We’re raising that demand with the civil service. We know that the Department for Work and Pensions is about to announce yet more office closures and resultant redundancies. We have made it clear to them that if they don’t back down from that then we’ll be in dispute. Exactly what form that will take in the current circumstances will need discussion and planning, but we will not be suspending the struggle against closures.
PCS is meeting the civil service employer today, 24 March, to put a number of demands to them, including the demand for an immediate pay increase, in recognition of civil servants’ work during the crisis. Civil servants in Scotland have already been offered a 3% pay increase. We’re also demanding increased facility time for our reps, and the scrapping of all restrictions on union activity, so our elected representatives are better able to organise to defend and extend our members’ interests.

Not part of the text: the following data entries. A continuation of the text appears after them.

(** ** Multicast list *)
Lemma core_shadow_len s : good s -> length (mta_shadow (mac (hw s))) = 128%nat.
Proof using. intros Hg. exact (co_mta _ (wf_core _ (gd_wf _ _ Hg))). Qed.

Lemma rn_set_shadow s l : good s -> length l = 128%nat ->
  runs s (lift (mod_mac (upd_mta_shadow l))) (fun _ _ => True).
Proof using.
  intros Hg Hl. apply (rn_lift_any _ _ _ (fun _ => True)); [done|]. apply kp_upd_hw. intros h Hh.
  apply core_set_shadow; [apply Hg|done|done].
Qed.
Lemma rn_mod_addr_ctrl s f : good s -> runs s (lift (mod_addr_ctrl f)) (fun _ _ => True).
Proof using. intros Hg. apply (rn_lift_any _ _ _ (fun _ => True)); [done|apply kp_mod_addr_ctrl]. Qed.
Hint Resolve rn_mod_addr_ctrl : runs.

Lemma land_7f x : 0 <= Z.land x 0x7F < 128.
Proof using. change 0x7F with (Z.ones 7). rewrite Z.land_ones by lia. apply Z.mod_pos_bound. lia. Qed.

Lemma rn_restore_vf_mta s j v : good s -> 0 <= j < 30 -> length (vf_mc_hashes v) = 30%nat ->
  runs s (restore_vf_mta j v) (fun _ _ => True).
Proof using.
  intros Hg Hj Hl. unfold restore_vf_mta. rn_step; [lia|]. do 2 rn_step.
  pose proof (core_shadow_len _ H0) as Hs. pose proof (land_7f (Z.shiftr a 5)) as Hb.
  rn_step; [lia|]. rn_step; [lia|]. subst. apply rn_set_shadow; [done|]. by rewrite length_insert.
Qed.

Lemma rn_clear_shadow s : good s ->
  runs s (lift (mod_mac (fun m => upd_mta_shadow (replicate (length (mta_shadow m)) 0) m))) (fun _ _ => True).
Proof using.
  intros Hg. apply (rn_lift_any _ _ _ (fun _ => True)); [done|]. apply kp_upd_hw. intros h Hh.
  rewrite <- Hh. unfold core. simpl. by rewrite length_replicate.
Qed.
(* ===== verification/AciSafe.v ===== *)
(** * The admin command interface on an arbitrary device

    What the driver does on the bus for one command, whatever firmware and
    device answer: which registers it writes, in which order, how long it waits,
    which status it can return, and that it neither leaves its buffers nor keeps
    the lock. *)
From S2P Require Import Prelude Bytes Regs Types Osdep Trace RegsE610 Aci.

(** the registers of the interface *)
Definition aci_reg (r : Z) : Prop :=
  0x84000 <= r < 0x85040 \/ r = PF_HICR \/ r = GL_FWSTS \/ r = GLNVM_FLA \/ r = GLNVM_GENS.
Definition aci_access (a : access) : Prop :=
  match a with Rd r _ | Wr r _ => aci_reg r | Dly _ => True end.

Definition aci_status (s : Z) : Prop :=
  In s [IXGBE_SUCCESS; IXGBE_ERR_ACI_DISABLED; IXGBE_ERR_ACI_BUSY; IXGBE_ERR_PARAM;
        IXGBE_ERR_ACI_TIMEOUT; IXGBE_ERR_ACI_ERROR; IXGBE_ERR_OUT_OF_MEM].
Ltac aci_code := unfold aci_status; simpl; auto 10.

(** the writes of a list of words to a register array *)
Definition reg_writes (reg : Z -> Z) (l : list Z) : list (Z * Z) :=
  imap (fun i x => (reg (Z.of_nat i), u32 x)) l.

Lemma reg_writes_snoc reg l x :
  reg_writes reg (l ++ [x]) = reg_writes reg l ++ [(reg (Z.of_nat (length l)), u32 x)].
Proof. unfold reg_writes. rewrite imap_app. simpl. by rewrite Nat.add_0_r. Qed.

Lemma PF_HIDA_reg i : 0 <= i < 8 -> aci_reg (PF_HIDA i).
Proof. unfold PF_HIDA. left. lia. Qed.
Lemma PF_HIDA_2_reg i : 0 <= i < 8 -> aci_reg (PF_HIDA_2 i).
Proof. unfold PF_HIDA_2. left. lia. Qed.
Lemma PF_HIBA_reg i : 0 <= i < 1024 -> aci_reg (PF_HIBA i).
Proof. unfold PF_HIBA. left. lia. Qed.
Lemma PF_HICR_reg : aci_reg PF_HICR.
Proof. by right; left. Qed.
Lemma GL_FWSTS_reg : aci_reg GL_FWSTS.
Proof. right; right; by left. Qed.
Lemma GLNVM_FLA_reg : aci_reg GLNVM_FLA.
Proof. right; right; right; by left. Qed.
Lemma GLNVM_GENS_reg : aci_reg GLNVM_GENS.
Proof. right; right; right; by right. Qed.
#[export] Hint Resolve PF_HIDA_reg PF_HIDA_2_reg PF_HIBA_reg PF_HICR_reg GL_FWSTS_reg
  GLNVM_FLA_reg GLNVM_GENS_reg : aci.

(** the state of the lock is what a command needs to know of [struct ixgbe_hw] *)
Definition lock_st (h : ixgbe_hw) : bool := aci_lock (aci h).
Lemma lock_st_remove h : lock_st (ixgbe_remove_adapter h) = lock_st h.
Proof.
  unfold ixgbe_remove_adapter, lock_st. destruct (hw_addr h); [|done]. simpl.
  by destruct (__IXGBE_SERVICE_INITED (back h)).
Qed.

Section Does.
Context `{D : Mmio}.

(** [does c m T]: with the lock in state [c], [m] touches only registers of the
    interface, leaves the lock as it is, and its result, its writes and the time
    it waits satisfy [T] *)
Definition does {A} (c : bool) (m : M A) (T : A -> list (Z * Z) -> Z -> Prop) : Prop :=
  traces lock_st c m (fun a l => Forall aci_access l /\ T a (wrs l) (waits l)).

In the Driver and Vehicle Standards Agency, union pressure resulted in an agreement to stop driving tests. If mass testing had not been suspend we would have issued advice to our members that anyone who refused to work on health and safety grounds would be supported by the union. Where employers initially refuse to take precautionary measures to minimise risk, unions should make it clear they’ll support members in taking the necessary steps themselves. In HMRC, the industrial action ballot of our members in the operations centre in Bootle was scuppered by the crisis, with many reps having to take time off work. Unfortunately it didn’t meet the turnout threshold, but it did return a nearly 99% vote for action, which shows the strength of feeling.
That dispute is over local working conditions, and we’ll discuss how best to pursue those demands.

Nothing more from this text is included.